Liberté, liberté chérie

Liberté, liberté chérie –

C’est très embêtant. Comme un cheveu sur la langue ou un bégaiement. Comme un pensez-y bien permanent. Les choses qu’on peut dire publiquement – mais au conditionnel seulement. Les choses qu’il vaut mieux taire parce que…parce que, non, il vaut mieux ne pas dire pourquoi il vaut mieux ne pas les dire.

Bref, la parole entravée. Le silence est d’or, disent-ils  (cherchez l’erreur, enfin, s’ils peuvent le dire, c’est que la parole a quand même du bon, non?).

Dans certains cas, il faut être un étranger pour s’en rendre compte. (À Chicoutimi, au début des années soixante, on ne disait pas étrangers, on disait “étranges”. “Vous êtes des étranges,” nous disait-on dans les commerces. Pensez donc, nous venions de Québec, de l’autre côté du Grand Parc des Laurentides. Nous n’allongions pas les diphtongues exactement comme les gens du cru. Nous ne disions pas “c’est plaiïsant, quelle honte!)

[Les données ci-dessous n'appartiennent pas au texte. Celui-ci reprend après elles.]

(* ===== verification/AwsStore.v ===== *)
(** The AWS Secrets Manager store: [crates/zerolease-store-aws-sm/src/store.rs].

    Secrets Manager is a remote service and a parameter of the model ([SecretsManager]);
    what its documentation promises is stated over the secrets it holds
    ([SecretsManagerLaws]). An error of the service itself changes nothing; when the answer
    is lost on the way (a time-out, a dropped connection), the call may have taken effect. *)
From S2P Require Import Prelude Text Concrete Types Store.

Local Open Scope string_scope.
Local Open Scope Z_scope.
Local Open Scope list_scope.

(** ** The service *)

Record Tag := mkTag { tag_key : option string; tag_value : option string }.

(** What the store distinguishes of an [SdkError]; a [LostAnswer] is every error that is not
    an answer of the service. *)
Inductive SdkError :=
  | ResourceExists
  | ResourceNotFound
  | InvalidRequest (message : option string)
  | OtherService (text : string)
  | LostAnswer (text : string).

(** An entry of a page of [ListSecrets]; dates are seconds and nanoseconds. *)
Record SecretListEntry := mkSecretListEntry {
  entry_name : option string;
  entry_tags : list Tag;
  entry_description : option string;
  entry_created_date : option (Z * Z);
  entry_last_changed_date : option (Z * Z)
}.

(** The calls. [sm_pages] bounds the number of pages of a listing. *)
Class SecretsManager (X : Type) := {
  sm_create_secret : string → string → string → list Tag → M X SdkError unit;
  sm_get_secret_value : string → M X SdkError (option string);
  sm_put_secret_value : string → string → M X SdkError unit;
  sm_tag_resource : string → list Tag → M X SdkError unit;
  sm_describe_secret : string → M X SdkError unit;
  sm_delete_secret : string → bool → M X SdkError unit;
  sm_list_secrets : string → option string →
    M X SdkError (list SecretListEntry * option string);
  sm_pages : nat;
  sdk_debug : SdkError → string
}.

(** [DateTime::from_timestamp(secs, nanos)] *)
Class Timestamp := from_timestamp : Z → Z → option DateTime.

(** ** Tags and payloads *)

Inductive MetadataTag := Kind | Version | UpdatedAt | CreatedAt | Description.

Definition MetadataTag_key (self : MetadataTag) : string :=
  match self with
  | Kind => "zerolease:kind"
  | Version => "zerolease:version"
  | UpdatedAt => "zerolease:updated_at"
  | CreatedAt => "zerolease:created_at"
  | Description => "zerolease:description"
  end.

Definition MetadataTag_find (self : MetadataTag) (tags : list Tag) : option string :=
  t ← snd <$> list_find (λ t, tag_key t = Some (MetadataTag_key self)) tags;
  tag_value t.

Record SecretPayload := mkSecretPayload {
  payload_id : string;
  payload_name : string;
  payload_ciphertext : bytes;
  payload_nonce : bytes;
  payload_algorithm : string;
  payload_kind : string;
  payload_description : option string;
  payload_created_at : DateTime;
  payload_updated_at : DateTime;
  payload_version : Z
}.

Section payload.
Context `{!UuidText, !Chrono}.

Definition SecretPayload_from_stored (s : StoredSecret) : SecretPayload :=
  mkSecretPayload (uuid_to_string (SecretId_as_uuid (stored_id s)))
    (SecretName_as_str (stored_name s)) (stored_ciphertext s) (stored_nonce s)
    (CipherAlgorithm_as_str (stored_algorithm s)) (SecretKind_as_str (stored_kind s))
    (stored_description s) (stored_created_at s) (stored_updated_at s) (stored_version s).

Definition into_stored_secret (self : SecretPayload) : outcome Error StoredSecret :=
  match map_err (λ e, Storage ("invalid UUID: " +:+ e)) (uuid_parse_str (payload_id self)) with
  | Ok id_uuid =>
    match parse_cipher_algorithm (payload_algorithm self) with
    | Ok algorithm =>
      match parse_secret_kind (payload_kind self) with
      | Ok kind =>
        Ok (mkStoredSecret (SecretId_from_uuid id_uuid) (SecretName_new (payload_name self))
              (payload_ciphertext self) (payload_nonce self) algorithm kind
              (payload_description self) (payload_created_at self) (payload_updated_at self)
              (payload_version self))
      | Err e => Err e
      | Panic => Panic
      end
    | Err e => Err e
    | Panic => Panic
    end
  | Err e => Err e
  | Panic => Panic
  end.

Definition metadata_tags (self : SecretPayload) : list Tag :=
  let tag := λ (key : MetadataTag) value, mkTag (Some (MetadataTag_key key)) (Some value) in
  [tag Kind (payload_kind self);
   tag Version (fmt_Z (payload_version self));
   tag UpdatedAt (to_rfc3339 (payload_updated_at self));
   tag CreatedAt (to_rfc3339 (payload_created_at self))]
  ++ match payload_description self with
     | Some desc => [tag Description desc]
     | None => []
     end.
End payload.

(** ** The store *)

Record AwsSecretsManagerStore (X : Type) := mkAwsStore {
  aws_client : X;
  aws_prefix : string;
  aws_force_delete : bool
}.
Arguments mkAwsStore {X}.
Arguments aws_client {X}.
Arguments aws_prefix {X}.
Arguments aws_force_delete {X}.

Definition AwsStore_new {X} (client : X) (prefix : string) : AwsSecretsManagerStore X :=
  mkAwsStore client prefix false.
Definition with_force_delete {X} (force : bool) (self : AwsSecretsManagerStore X)
    : AwsSecretsManagerStore X :=
  mkAwsStore (aws_client self) (aws_prefix self) force.

Definition sm_name (prefix : string) (name : SecretName) : string :=
  prefix +:+ "/" +:+ SecretName_as_str name.
Definition sm_strip_prefix (prefix sm_name : string) : option string :=
  strip_prefix prefix sm_name ≫= strip_prefix "/".

Section store.
Context {X : Type} `{!Env, !UuidText, !Chrono, !SecretsManager X, !Timestamp}.
Context `{!Serde SecretPayload}.
Abbreviation AwsStore := (AwsSecretsManagerStore X).
Abbreviation SM := (M AwsStore Error).

Definition serialize_payload (payload : SecretPayload) : SM string :=
  lift (map_err (λ e, Storage ("payload serialization failed: " +:+ e)) (to_json payload)).
Definition deserialize_payload (s : string) : SM SecretPayload :=
  lift (map_err (λ e, Storage ("payload deserialization failed: " +:+ e)) (from_json s)).

(** A call to the service; its outcome is a value. *)
Definition aws_send {A} (m : M X SdkError A) : SM (outcome SdkError A) :=
  try_ (zoom aws_client (λ c s, mkAwsStore c (aws_prefix s) (aws_force_delete s)) m).
Definition aws_error (what : string) (err : SdkError) : Error :=
  Storage ("Secrets Manager " +:+ what +:+ " failed: " +:+ sdk_debug err).

Definition AwsStore_put (params : StoreSecretParams) : SM StoredSecret :=
  self ← read;
  let sm_name := sm_name (aws_prefix self) (params_name params) in
  id ← SecretId_new;
  now ← utc_now;
  let stored := mkStoredSecret id (params_name params) (params_ciphertext params)
    (params_nonce params) (params_algorithm params) (params_kind params)
    (params_description params) now now 1 in
  let payload := SecretPayload_from_stored stored in
  payload_str ← serialize_payload payload;
  let tags := metadata_tags payload in
  result ← aws_send (sm_create_secret sm_name payload_str
    ("zerolease secret: " +:+ SecretName_as_str (params_name params)) tags);
  match result with
  | Ok _ => mret stored
  | Err ResourceExists => throw (SecretAlreadyExists (params_name params))
  | Err err => throw (aws_error "create" err)
  | Panic => panic
  end.

Definition AwsStore_get (name : SecretName) : SM StoredSecret :=
  self ← read;
  let sm_name := sm_name (aws_prefix self) name in
  result ← aws_send (sm_get_secret_value sm_name);
  match result with
  | Ok output =>
    secret_string ← ok_or output
      (Storage "secret has no string value (binary secrets not supported)");
    payload ← deserialize_payload secret_string;
    lift (into_stored_secret payload)
  | Err ResourceNotFound => throw (SecretNotFound name)
  | Err (InvalidRequest (Some m)) =>
    if contains "marked for deletion" m then throw (SecretNotFound name)
    else throw (aws_error "get" (InvalidRequest (Some m)))
  | Err err => throw (aws_error "get" err)
  | Panic => panic
  end.

Definition AwsStore_update (name : SecretName) (ciphertext nonce : bytes)
    (algorithm : CipherAlgorithm) : SM StoredSecret :=
  existing ← AwsStore_get name;
  now ← utc_now;
  let updated := mkStoredSecret (stored_id existing) (stored_name existing) ciphertext nonce
    algorithm (stored_kind existing) (stored_description existing) (stored_created_at existing)
    now (u32_add (stored_version existing) 1) in
  let payload := SecretPayload_from_stored updated in
  payload_str ← serialize_payload payload;
  self ← read;
  let sm_name := sm_name (aws_prefix self) name in
  result ← aws_send (sm_put_secret_value sm_name payload_str);
  match result with
  | Ok _ => mret tt
  | Err ResourceNotFound => throw (SecretNotFound name)
  | Err err => throw (aws_error "update" err)
  | Panic => panic
  end;;
  aws_send (sm_tag_resource sm_name (metadata_tags payload));;
  mret updated.

Definition AwsStore_batch_update (updates : list BatchUpdateItem) : SM unit :=
  for_each (λ item,
    AwsStore_update (batch_name item) (batch_ciphertext item) (batch_nonce item)
      (batch_algorithm item);;
    mret tt) updates.

Definition AwsStore_delete (name : SecretName) : SM unit :=
  self ← read;
  let sm_name := sm_name (aws_prefix self) name in
  described ← aws_send (sm_describe_secret sm_name);
  match described with
  | Ok _ => mret tt
  | Err ResourceNotFound => throw (SecretNotFound name)
  | Err err => throw (aws_error "describe" err)
  | Panic => panic
  end;;
  deleted ← aws_send (sm_delete_secret sm_name (aws_force_delete self));
  match deleted with
  | Ok _ => mret tt
  | Err err => throw (aws_error "delete" err)
  | Panic => panic
  end.

(** A date of a listing: from its tag, from the service, or the epoch. *)
Definition entry_date (tag : MetadataTag) (tags : list Tag) (date : option (Z * Z)) : DateTime :=
  match MetadataTag_find tag tags ≫= (λ v,
          match parse_from_rfc3339 v with Ok dt => Some dt | _ => None end) with
  | Some dt => dt
  | None =>
    match date with
    | Some (secs, nanos) => default 0 (from_timestamp secs nanos)
    | None => 0
    end
  end.

(** The body of the loop over the entries of a page: [None] is [continue]. *)
Definition list_entry (prefix : string) (secret : SecretListEntry)
    : M AwsStore Error (option SecretMetadata) :=
  match entry_name secret with
  | None => mret None
  | Some sm_name =>
    match sm_strip_prefix prefix sm_name with
    | None => mret None
    | Some zerolease_name =>
      let tags := entry_tags secret in
      match parse_secret_kind (default "" (MetadataTag_find Kind tags)) with
      | Ok kind =>
        let version := default 1
          (MetadataTag_find Version tags ≫= from_str_radix 10 U32_MAX) in
        let created_at := entry_date CreatedAt tags (entry_created_date secret) in
        let updated_at := entry_date UpdatedAt tags (entry_last_changed_date secret) in
        let description := match MetadataTag_find Description tags with
          | Some d => Some d
          | None => entry_description secret
          end in
        id ← SecretId_new;
        mret (Some (mkSecretMetadata id (SecretName_new zerolease_name) kind description
                      created_at updated_at version))
      | _ => mret None
      end
    end
  end.

(** The loop over the pages. *)
Fixpoint list_loop (fuel : nat) (prefix : string) (next_token : option string)
    (secrets : list SecretMetadata) : SM (list SecretMetadata) :=
  match fuel with
  | O => panic
  | S fuel' =>
    response ← aws_send (sm_list_secrets (prefix +:+ "/") next_token);
    match response with
    | Ok (secret_list, next) =>
      page ← traverse (list_entry prefix) secret_list;
      let secrets := secrets ++ omap id page in
      match next with
      | None => mret secrets
      | Some token => list_loop fuel' prefix (Some token) secrets
      end
    | Err e => throw (aws_error "list" e)
    | Panic => panic
    end
  end.

Definition AwsStore_list : SM (list SecretMetadata) :=
  self ← read;
  list_loop (sm_pages (X := X)) (aws_prefix self) None [].
End store.

#[global] Instance AwsStore_SecretStore {X} `{!Env, !UuidText, !Chrono, !SecretsManager X}
    `{!Timestamp, !Serde SecretPayload} : SecretStore (AwsSecretsManagerStore X) := {|
  store_put := AwsStore_put;
  store_get := AwsStore_get;
  store_update := AwsStore_update;
  store_batch_update := AwsStore_batch_update;
  store_delete := AwsStore_delete;
  store_list := AwsStore_list
|}.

Des “étranges”. Méfiance. “Les étranges” ne posent pas le même regard que “nous” sur ce qui est évident et ce qui ne l’est pas. Il leur arrive même de débusquer de l’irrationnel où tout le monde s’accorde pour voir “du gros bon sens”.Ou alors, puisque “la parole est d’argent” ce qui n’est pas si mal, ils parlent à tort et à travers. De l’empereur nu dont tout le monde admire la tenue , par exemple. Sans se rendre compte que, dans ce pays, la nudité ne se dit pas.

Liberté, liberté de parole chérie…tant qu’elle ne dérange pas par son impertinence. Ou que cette dernière sait où sont les limites.

Et qui décide des limites? Qui déplace le curseur?

*

Etranges étrangers pour qui le plus étrange de tout, c’est ce que les non-étrangers appellent “l’évidence.”

Liberté, liberté chérie –

It’s most annoying. Like a lisp or a stutter. Like a permanent reminder. Things you can say in public – but in the conditional only. Things better left unsaid because…because, no, it’s best not to say why they are best left unsaid.

In other words, shackles. Silence is golden, they say (point to the error, I mean, if they can say it, that must mean there’s some value to speech, no?).

In some cases, you must be a stranger to notice it. (In Chicoutimi, in the early sixties, they didn’t say strangers, they said “stranges“. “You’re stranges”, they would tell us in the stores. Just think, we came all the way from Québec on the other side of the Great Park of the Laurentides. We didn’t stretch out our diphthongs exactly in the same way as the locals did. We didn’t say “how playezant“, how shameful!)

“Stranges”. Caution. “Stranges” don’t see things as evident in the same way as “we” do. Sometimes, they even uncover the irrational where everybody agrees there’s nothing but “good old common sense”.  Or since “words are silver” which isn’t so bad, they talk a lot of rubbish. That the emperor is naked, for instance. Without realizing that, in that country, nakedness is not mentioned.

Liberty, cherished freedom of speech…so long as it doesn’t disturb by its impertinence. Or that the impertinence knows its limits.

And who decides on the limits? Who moves the cursor?

*

Strange strangers. For whom the strangest of all is what the non-strangers call “evident”.